ABOUT THIS TASK:
Below are the records; copy exactly the stretch from the line containing "(* core4 *)" through the line containing "(* edge5 *)", both ends included, and nothing else.

RECORDS TO USE:

· · ·

(** * The k=4 fat-tree Mininet topology of [mininet/topo-fattree.py]

    A shallow embedding of the topology script: the [Topo] graph that
    [FatTreeTopo.__init__] builds through [addSwitch], [addHost] and
    [addLink], and the command sequence [IPv6Host.config] sends to the host
    shell.  Dictionaries are [gmap]s, the calls on [self] are a state and
    exception monad over the graph. *)

From Stdlib Require Import ZArith List Ascii String DecimalString.
From stdpp Require Import base option list gmap strings.

Local Open Scope Z_scope.
Local Open Scope string_scope.

(** ** Python values used by the script *)

(** [str(i)] for an [int], as ['%s' % i] prints it. *)
Definition str (i : Z) : string := NilZero.string_of_int (Z.to_int i).

(** [range(lo, hi)]. *)
Definition range (lo hi : Z) : list Z := seqZ lo (hi - lo).

(** Exceptions.  [KeyError] is what a failed dictionary subscript raises,
    [IndexError] a list subscript out of range.  [InvalidSize] is the error
    the specification names for a bad size; no statement of the script
    raises it. *)
Inductive exn : Type :=
  | KeyError (k : Z)
  | IndexError
  | InvalidSize.

(** ** The [Topo] graph *)

Definition CPU_PORT : Z := 255.

(** The keyword options a node is added with. *)
Inductive node_opts : Type :=
  | SwitchOpts (cpuport : Z)
      (* addSwitch(name, cls=StratumBmv2Switch, cpuport=...) *)
  | HostOpts (mac ipv6 ipv6_gw : string).
      (* addHost(name, cls=IPv6Host, mac=..., ipv6=..., ipv6_gw=...) *)

Record Topo : Type := mkTopo {
  nodes : list (string * node_opts);   (* one entry per name, in the order
                                          the names were first added *)
  links : list (string * string)       (* in the order of the addLink calls *)
}.

Definition empty_topo : Topo := mkTopo [] [].

(** State and exception monad of the calls on [self]. *)
Definition TopoM (A : Type) : Type := Topo → exn + (A * Topo).

#[export] Instance TopoM_ret : MRet TopoM := λ A x t, inr (x, t).
#[export] Instance TopoM_bind : MBind TopoM := λ A B f m t,
  match m t with
  | inl e => inl e
  | inr (a, t') => f a t'
  end.

Definition raise {A} (e : exn) : TopoM A := λ _, inl e.

(** The graph keeps its nodes in a dictionary keyed by name: adding a name
    that is there replaces its options, adding a new name appends it. *)
Fixpoint add_node (name : string) (opts : node_opts)
    (ns : list (string * node_opts)) : list (string * node_opts) :=
  match ns with
  | [] => [(name, opts)]
  | n :: ns' =>
      if decide (n.1 = name) then (name, opts) :: ns'
      else n :: add_node name opts ns'
  end.

Definition addSwitch (name : string) (cpuport : Z) : TopoM string := λ t,
  inr (name, mkTopo (add_node name (SwitchOpts cpuport) (nodes t)) (links t)).

Definition addHost (name mac ipv6 ipv6_gw : string) : TopoM string := λ t,
  inr (name, mkTopo (add_node name (HostOpts mac ipv6 ipv6_gw) (nodes t)) (links t)).

Definition addLink (node1 node2 : string) : TopoM unit := λ t,
  inr (tt, mkTopo (nodes t) (links t ++ [(node1, node2)])).

(** [d[i]] *)
Definition subscript (d : gmap Z string) (i : Z) : TopoM string :=
  match d !! i with
  | Some v => mret v
  | None => raise (KeyError i)
  end.

(** [self.addLink(d1[i], d2[j])] *)
Definition addLink2 (d1 : gmap Z string) (i : Z) (d2 : gmap Z string) (j : Z) : TopoM unit :=
  a ← subscript d1 i; b ← subscript d2 j; addLink a b.

(** [self.addLink(d[i], h)] *)
Definition addLink1 (d : gmap Z string) (i : Z) (h : string) : TopoM unit :=
  a ← subscript d i; addLink a h.

(** [for x in xs: body], threading the local variables [acc]. *)
Fixpoint for_in `{MBind M, MRet M} {A B} (xs : list A) (body : B → A → M B) (acc : B) : M B :=
  match xs with
  | [] => mret acc
  | x :: xs' => acc' ← body acc x; for_in xs' body acc'
  end.

(** The three dictionaries of [__init__]. *)
Record Switches : Type := mkSwitches {
  cores : gmap Z string;
  aggs : gmap Z string;
  edges : gmap Z string
}.

(** Lines 66-75: one pass of the switch loop. *)
Definition switch_step (sw : Switches) (i : Z) : TopoM Switches :=
  sw ← (if bool_decide (i ≤ 4)%Z then
          core ← addSwitch ("s" +:+ str i +:+ "_core" +:+ str i) CPU_PORT;
          mret (mkSwitches (<[i := core]> (cores sw)) (aggs sw) (edges sw))
        else mret sw);
  sw ← (if bool_decide (4 < i ∧ i ≤ 12)%Z then
          agg ← addSwitch ("s" +:+ str i +:+ "_agg" +:+ str (i - 4)) CPU_PORT;
          mret (mkSwitches (cores sw) (<[i - 4 := agg]> (aggs sw)) (edges sw))
        else mret sw);
  if bool_decide (12 < i)%Z then
    edge ← addSwitch ("s" +:+ str i +:+ "_edge" +:+ str (i - 12)) CPU_PORT;
    mret (mkSwitches (cores sw) (aggs sw) (<[i - 12 := edge]> (edges sw)))
  else mret sw.

Definition add_switches : TopoM Switches :=
  for_in (range 1 21) switch_step (mkSwitches ∅ ∅ ∅).

(** The base class constructor [Topo.__init__(self, *args, **kwargs)] belongs
    to Mininet, not to the script.  It starts the graph empty and hands its
    arguments to [build], which does nothing in [Topo]; no positional
    argument is examined.  Only positional integer arguments, such as a size,
    are modelled; keyword arguments are left out. *)
Definition Topo_init (args : list Z) : TopoM unit := λ _, inr (tt, empty_topo).

(** What [__init__] leaves behind besides the graph: the three dictionaries
    and the host variables [h1a] ... [h4d]. *)
Record Locals : Type := mkLocals {
  switches : Switches;
  host_vars : list string
}.

(** [FatTreeTopo.__init__(self, *args, **kwargs)], lines 59-197. *)
Definition FatTreeTopo_init (args : list Z) : TopoM Locals :=
  Topo_init args;;
  (* switches *)
  sw ← add_switches;
  let cores := cores sw in
  let aggs := aggs sw in
  let edges := edges sw in
  (* hosts *)
  (* pod 1 *)
  h1a ← addHost "h1a" "00:00:00:00:00:1A"
                 "2001:1:1::a/64" "2001:1:A::ff";
  h1b ← addHost "h1b" "00:00:00:00:00:1B"
                 "2001:1:1::b/64" "2001:1:B::ff";
  h1c ← addHost "h1c" "00:00:00:00:00:1C"
                 "2001:1:1::c/64" "2001:1:C::ff";
  h1d ← addHost "h1d" "00:00:00:00:00:1D"
                 "2001:1:1::d/64" "2001:1:D::ff";
  (* pod 2 *)
  h2a ← addHost "h2a" "00:00:00:00:00:2A"
                 "2002:1:1::a/64" "2002:1:A::ff";
  h2b ← addHost "h2b" "00:00:00:00:00:2B"
                 "2002:1:1::b/64" "2002:1:B::ff";
  h2c ← addHost "h2c" "00:00:00:00:00:2C"
                 "2002:1:1::c/64" "2002:1:C::ff";
  h2d ← addHost "h2d" "00:00:00:00:00:2D"
                 "2002:1:1::d/64" "2002:1:D::ff";
  (* pod 3 *)
  h3a ← addHost "h3a" "00:00:00:00:00:3A"
                 "2003:1:1::a/64" "2003:1:A::ff";
  h3b ← addHost "h3b" "00:00:00:00:00:3B"
                 "2003:1:1::b/64" "2003:1:B::ff";
  h3c ← addHost "h3c" "00:00:00:00:00:3C"
                 "2003:1:1::c/64" "2003:1:C::ff";
  h3d ← addHost "h3d" "00:00:00:00:00:3D"
                 "2003:1:1::d/64" "2003:1:D::ff";
  (* pod 4 *)
  h4a ← addHost "h4a" "00:00:00:00:00:4A"
                 "2004:1:1::a/64" "2004:1:A::ff";
  h4b ← addHost "h4b" "00:00:00:00:00:4B"
                 "2004:1:1::b/64" "2004:1:B::ff";
  h4c ← addHost "h4c" "00:00:00:00:00:4C"
                 "2004:1:1::c/64" "2004:1:C::ff";
  h4d ← addHost "h4d" "00:00:00:00:00:4D"
                 "2004:1:1::d/64" "2004:1:D::ff";
  (* Links *)
  (* core1 *)
  addLink2 cores 1 aggs 1;;
  addLink2 cores 1 aggs 3;;
  addLink2 cores 1 aggs 5;;
  addLink2 cores 1 aggs 7;;
  (* core2 *)
  addLink2 cores 2 aggs 1;;
  addLink2 cores 2 aggs 3;;
  addLink2 cores 2 aggs 5;;
  addLink2 cores 2 aggs 7;;
  (* core3 *)
  addLink2 cores 3 aggs 2;;
  addLink2 cores 3 aggs 4;;
  addLink2 cores 3 aggs 6;;
  addLink2 cores 3 aggs 8;;
  (* core4 *)
  addLink2 cores 4 aggs 2;;
  addLink2 cores 4 aggs 4;;
  addLink2 cores 4 aggs 6;;
  addLink2 cores 4 aggs 8;;
  (* agg1 *)
  addLink2 aggs 1 edges 1;;
  addLink2 aggs 1 edges 2;;
  (* agg2 *)
  addLink2 aggs 2 edges 1;;
  addLink2 aggs 2 edges 2;;
  (* agg3 *)
  addLink2 aggs 3 edges 3;;
  addLink2 aggs 3 edges 4;;
  (* agg4 *)
  addLink2 aggs 4 edges 3;;
  addLink2 aggs 4 edges 4;;
  (* agg5 *)
  addLink2 aggs 5 edges 5;;
  addLink2 aggs 5 edges 6;;
  (* agg6 *)
  addLink2 aggs 6 edges 5;;
  addLink2 aggs 6 edges 6;;
  (* agg7 *)
  addLink2 aggs 7 edges 7;;
  addLink2 aggs 7 edges 8;;
  (* agg8 *)
  addLink2 aggs 8 edges 7;;
  addLink2 aggs 8 edges 8;;
  (* edge1 *)
  addLink1 edges 1 h1a;;
  addLink1 edges 1 h1b;;
  (* edge2 *)
  addLink1 edges 2 h1c;;
  addLink1 edges 2 h1d;;
  (* edge3 *)
  addLink1 edges 3 h2a;;
  addLink1 edges 3 h2b;;
  (* edge4 *)
  addLink1 edges 4 h2c;;
  addLink1 edges 4 h2d;;
  (* edge5 *)
  addLink1 edges 5 h3a;;
  addLink1 edges 5 h3b;;
  (* edge6 *)
  addLink1 edges 6 h3c;;
  addLink1 edges 6 h3d;;
  (* edge7 *)
  addLink1 edges 7 h4a;;
  addLink1 edges 7 h4b;;
  (* edge8 *)
  addLink1 edges 8 h4c;;
  addLink1 edges 8 h4d;;
  mret (mkLocals sw
    [h1a; h1b; h1c; h1d; h2a; h2b; h2c; h2d;
     h3a; h3b; h3c; h3d; h4a; h4b; h4c; h4d]).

· · ·

TASK OUTPUT:
  (* core4 *)
  addLink2 cores 4 aggs 2;;
  addLink2 cores 4 aggs 4;;
  addLink2 cores 4 aggs 6;;
  addLink2 cores 4 aggs 8;;
  (* agg1 *)
  addLink2 aggs 1 edges 1;;
  addLink2 aggs 1 edges 2;;
  (* agg2 *)
  addLink2 aggs 2 edges 1;;
  addLink2 aggs 2 edges 2;;
  (* agg3 *)
  addLink2 aggs 3 edges 3;;
  addLink2 aggs 3 edges 4;;
  (* agg4 *)
  addLink2 aggs 4 edges 3;;
  addLink2 aggs 4 edges 4;;
  (* agg5 *)
  addLink2 aggs 5 edges 5;;
  addLink2 aggs 5 edges 6;;
  (* agg6 *)
  addLink2 aggs 6 edges 5;;
  addLink2 aggs 6 edges 6;;
  (* agg7 *)
  addLink2 aggs 7 edges 7;;
  addLink2 aggs 7 edges 8;;
  (* agg8 *)
  addLink2 aggs 8 edges 7;;
  addLink2 aggs 8 edges 8;;
  (* edge1 *)
  addLink1 edges 1 h1a;;
  addLink1 edges 1 h1b;;
  (* edge2 *)
  addLink1 edges 2 h1c;;
  addLink1 edges 2 h1d;;
  (* edge3 *)
  addLink1 edges 3 h2a;;
  addLink1 edges 3 h2b;;
  (* edge4 *)
  addLink1 edges 4 h2c;;
  addLink1 edges 4 h2d;;
  (* edge5 *)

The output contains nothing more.